Let $f:M_1\longrightarrow M_2$ be a smooth map, Where $M_1, M_2$ are smooth Manifolds endowed with a Lie group $G$-action respectively (that is the same $G$ acts differently on the two manifolds), There is an infinitesimal version of each action, namely $$\mathfrak{g}\times M_i\longrightarrow TM_i$$ $$(X,m)\mapsto \underline{X}^i(m)$$ Where $\underline{X}^i$ is the fundamental vector field induced by $X\in\mathfrak{g}$ associated to the group action $G\times M_i\longrightarrow M_i$.
Now the map $f$ being equivariant under $G$ means for all $g\in G$ and $m\in M_1$ one has $$g^2\circ f (m)=f\circ g^1 (m)$$ Where I use $g^i$ to distinguish the different Actions.
And the $f$ being equivariant in the infinitesimal version means for all $X\in \mathfrak{g}$ one has $$\underline{X}^2(f(m))=(df)_{m}\underline{X}^1(m)$$
Then my question is, are these two statements equivalent? Well, it is obviously equivariant in the infinitesimal version if $f$ is equivariant, but how about the inverse? Can the infinitesimal thing decide the global one?
If $G$ is not connected then they are certainly not equivalent, since the infinitesimal statement only depends on the action of the connected component of the identity in $G$. For instance, if $G$ is $0$-dimensional, the infinitesimal statement is always trivially true.

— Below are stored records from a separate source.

(* ===== verification/Answers.v ===== *)
(** * Decision answers (internal/contract/decisions.go)

    What an adapter returns for a decisions request, and the check that binds
    every answer to the question it answers.  Probabilities are binary64. *)

From S2P Require Import Prelude Contract Request.

Record DecisionReply := mkReply { Label : option string; Score : option float64 }.

Record DecisionAnswer := mkAnswer {
  Reply : option DecisionReply;
  Confidence : option float64;
  answer_ID : string;
  answer_Kind : string;
  Probabilities : option (list float64);
  Mean : option float64;
  Distribution : option (list float64);
  Probability : option float64;
}.

Definition KindChoice := "choice".
Definition KindScore := "score".
Definition KindNoul := "noul".

(** ** binary64 comparisons *)

Definition f64_is_nan (x : float64) : bool := match x with S754_nan => true | _ => false end.
Definition f64_is_inf (x : float64) : bool := match x with S754_infinity _ => true | _ => false end.
Definition f64_ltb (x y : float64) : bool := SFltb x y.
Definition f64_leb (x y : float64) : bool := SFleb x y.

(** The built-in [max]: a NaN argument is the result. *)
Definition f64_max (x y : float64) : float64 :=
  if f64_is_nan x || f64_is_nan y then S754_nan else if f64_ltb x y then y else x.

Definition f64_0 : float64 := S754_zero false.
Definition f64_1' : float64 := f64_of_Z 1.
Definition f64_9 : float64 := f64_of_Z 9.
(** [1e-6], the quotient of two exact integers correctly rounded. *)
Definition f64_tolerance : float64 := f64_div (f64_of_Z 1) (f64_of_Z 1000000).

Definition decisionProbability (p : float64) : bool :=
  negb (f64_is_nan p) && negb (f64_is_inf p) && f64_leb f64_0 p && f64_leb p f64_1'.

Definition within_0_9 (x : float64) : bool :=
  negb (f64_is_nan x) && negb (f64_is_inf x) && negb (f64_ltb x f64_0) && negb (f64_ltb f64_9 x).

Definition far (x y : float64) : bool := f64_ltb f64_tolerance (SFabs (f64_sub x y)).

(** ** The check *)

(** The loop over a choice's options: the index of the reply, and the highest
    probability. *)
Fixpoint choose (reply : string) (labels : list string) (probabilities : list float64) (selected : option float64)
    (highest : float64) : option float64 * float64 :=
  match labels, probabilities with
  | label :: labels, p :: probabilities =>
      choose reply labels probabilities (if label =s reply then Some p else selected) (f64_max highest p)
  | _, _ => (selected, highest)
  end.

(** The last loop: every value a probability, their sum and their mean. *)
Fixpoint sum_values (i : Z) (values : list float64) (sum mean : float64) : option (float64 * float64) :=
  match values with
  | [] => Some (sum, mean)
  | p :: values =>
      if decisionProbability p
      then sum_values (i + 1) values (f64_add sum p) (f64_add mean (f64_mul (f64_of_Z i) p))
      else None
  end.

Definition check_values (a : DecisionAnswer) (values : list float64) : option string :=
  match sum_values 0 values f64_0 f64_0 with
  | None => Some "probability_value"
  | Some (sum, mean) =>
      refuse_if (far sum f64_1') "probability_sum" ;;
      refuse_if ((answer_Kind a =s KindScore)
                 && match Mean a with Some m => negb (within_0_9 m) || far m mean | None => false end)
        "score_distribution"
  end.

Definition absent {A} (o : option A) : bool := match o with None => true | Some _ => false end.

(** One answer against the question it names. *)
Definition check_answer (q : DecisionQuestion) (a : DecisionAnswer) : option string :=
  refuse_if (negb (answer_Kind a =s KindNoul)
             && (match Confidence a with Some c => negb (decisionProbability c) | None => true end || absent (Reply a)))
    "reply_confidence" ;;
  if answer_Kind a =s KindChoice then
    refuse_if (negb (length (default [] (Probabilities a)) =? length (default [] (Options q)))%nat
               || negb (absent (Mean a)) || negb (absent (Probability a)) || negb (absent (Distribution a)))
      "choice_value" ;;
    match Reply a with
    | Some (mkReply (Some label) None) =>
        let '(selected, highest) := choose label (default [] (Options q)) (default [] (Probabilities a)) None f64_0 in
        refuse_if match selected with
                  | None => true
                  | Some p => f64_ltb (f64_add p f64_tolerance) highest
                  end "choice_maximum" ;;
        check_values a (default [] (Probabilities a))
    | _ => Some "choice_reply"
    end
  else if answer_Kind a =s KindScore then
    match Mean a with
    | None => Some "score_value"
    | Some mean =>
        refuse_if (negb (length (default [] (Distribution a)) =? length (default [] (Levels q)))%nat
                   || negb (absent (Probability a)) || negb (absent (Probabilities a))) "score_value" ;;
        match Reply a with
        | Some (mkReply None (Some score)) =>
            refuse_if (negb (within_0_9 score) || far score mean) "score_reply" ;;
            check_values a (default [] (Distribution a))
        | _ => Some "score_reply"
        end
    end
  else if answer_Kind a =s KindNoul then
    refuse_if (negb (absent (Reply a)) || negb (absent (Confidence a))
               || match Probability a with Some p => negb (decisionProbability p) | None => true end
               || negb (absent (Mean a)) || negb (absent (Probabilities a)) || negb (absent (Distribution a)))
      "noul_value"
  else Some "answer_kind".

Fixpoint check_answers (questions : gmap string DecisionQuestion) (answers : list DecisionAnswer) : option string :=
  match answers with
  | [] => None
  | a :: answers =>
      match questions !! answer_ID a with
      | None => Some "answer_identity"
      | Some q =>
          refuse_if (negb (answer_Kind a =s question_Kind q)) "answer_identity" ;;
          check_answer q a ;;
          check_answers (delete (answer_ID a) questions) answers
      end
  end.

(** [ValidateDecisionAnswers]: the reason of the refusal, or [None]. *)
Definition ValidateDecisionAnswers (input : DecisionInput) (answers : list DecisionAnswer) : option string :=
  refuse_if (negb (length answers =? length (Questions input))%nat) "answer_count" ;;
  check_answers (foldl (fun m q => <[question_ID q := q]> m) ∅ (Questions input)) answers.

(** ** Lemmas *)

Definition by_id (questions : list DecisionQuestion) : gmap string DecisionQuestion :=
  foldl (fun m q => <[question_ID q := q]> m) ∅ questions.

Lemma by_id_lookup questions id q :
  by_id questions !! id = Some q -> q ∈ questions /\ question_ID q = id.
Proof.
  unfold by_id. rewrite <-(reverse_involutive questions). generalize (reverse questions) as l. intros l.
  induction l as [|x l IH]; [rewrite reverse_nil; cbn; by rewrite lookup_empty|]. rewrite reverse_cons, foldl_snoc.
  intros [[<- <-]|[_ H]]%lookup_insert_Some.
  - split; [apply elem_of_app; right; by apply list_elem_of_singleton|done].
  - destruct (IH H) as [Hin Hid]. split; [apply elem_of_app; by left|done].
Qed.

Lemma by_id_size questions : (size (by_id questions) <= length questions)%nat.
Proof.
  unfold by_id. rewrite <-(reverse_involutive questions). generalize (reverse questions) as l. intros l.
  induction l as [|x l IH]; [by rewrite reverse_nil|]. rewrite reverse_cons, foldl_snoc, length_app.
  cbn [length]. rewrite map_size_insert. case_match; cbn; lia.
Qed.

(** What an accepted list of answers is, against the questions left. *)
Lemma check_answers_spec questions answers :
  check_answers questions answers = None ->
  NoDup (answer_ID <$> answers) /\
  Forall (fun a => exists q, questions !! answer_ID a = Some q /\ answer_Kind a = question_Kind q /\
    check_answer q a = None) answers.
Proof.
  revert questions. induction answers as [|a answers IH]; intros questions; cbn [check_answers].
  { intros _. by split; constructor. }
  destruct (questions !! answer_ID a) as [q|] eqn:Hq; [|done].
  rewrite !or_else_None, refuse_if_None. intros (Hk & Hc & Hrest). bool_cases.
  destruct (IH _ Hrest) as [Hnd Hall]. rewrite fmap_cons. split.
  - constructor; [|done]. intros (b & Hid & Hb)%list_elem_of_fmap. rewrite Forall_forall in Hall.
    destruct (Hall b Hb) as (q' & Hq' & _). by rewrite <-Hid, lookup_delete_eq in Hq'.
  - constructor; [by exists q|]. eapply Forall_impl; [exact Hall|]. intros b (q' & Hq' & Hb).
    exists q'. apply lookup_delete_Some in Hq' as [_ Hq']. by split.
Qed.

(** Accepted decisions answer what was asked: the answers name exactly the
    questions of the request, each once, in its own kind, with a probability
    (or one probability per option or level, in order) that passed every
    numeric check. *)
Theorem accepted_answers_cover_the_questions input answers :
  ValidateDecisionAnswers input answers = None ->
  answer_ID <$> answers ≡ₚ question_ID <$> Questions input /\
  Forall (fun a => exists q, q ∈ Questions input /\ question_ID q = answer_ID a /\
    answer_Kind a = question_Kind q /\ check_answer q a = None) answers.
Proof.
  unfold ValidateDecisionAnswers. fold (by_id (Questions input)). rewrite or_else_None, refuse_if_None.
  intros [Hlen%negb_false_iff%Nat.eqb_eq Hc]. apply check_answers_spec in Hc as [Hnd Hall].
  assert (Forall (fun a => exists q, q ∈ Questions input /\ question_ID q = answer_ID a /\
    answer_Kind a = question_Kind q /\ check_answer q a = None) answers) as Hall'.
  { eapply Forall_impl; [exact Hall|]. intros a (q & Hq & Hk & Ha).
    apply by_id_lookup in Hq as [Hin Hid]. by exists q. }
  split; [|done]. apply submseteq_length_Permutation.
  - apply NoDup_submseteq; [done|]. intros id (a & -> & Ha)%list_elem_of_fmap.
    rewrite Forall_forall in Hall'. destruct (Hall' a Ha) as (q & Hq & Hid & _). rewrite <-Hid.
    by apply list_elem_of_fmap_2.
  - rewrite !length_fmap. lia.
Qed.

Definition example_question : DecisionQuestion := mkQuestion "q1" KindChoice "which?" None (Some ["a"; "b"]) None.
Definition example_answer : DecisionAnswer :=
  mkAnswer (Some (mkReply (Some "b") None)) (Some f64_1') "q1" KindChoice
    (Some [f64_div (f64_of_Z 1) (f64_of_Z 4); f64_div (f64_of_Z 3) (f64_of_Z 4)]) None None None.

Lemma accepted_answers_cover_the_questions_witness :
  ValidateDecisionAnswers (mkDecisionInput "s" None [example_question] None) [example_answer] = None /\
  ["q1"] ≡ₚ ["q1"].
Proof.
  split; [by vm_compute|].
  apply (accepted_answers_cover_the_questions (mkDecisionInput "s" None [example_question] None) [example_answer]).
  by vm_compute.
Defined.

If $G$ is connected, though, the infinitesimal statement does imply that $f$ is equivariant. To prove this, note that for $X\in\mathfrak{g}$, $t\mapsto \exp(tX)^i\cdot m$ is the flow along the vector field $\underline{X}^i$ starting from $m$. If $f$ is infinitesimally equivariant, then it preserves these flows, and so it preserves the action of elements of $G$ of the form $\exp(X)$. When $G$ is connected, it is generated by the image of the exponential map, and so it follows that $f$ is actually equivariant.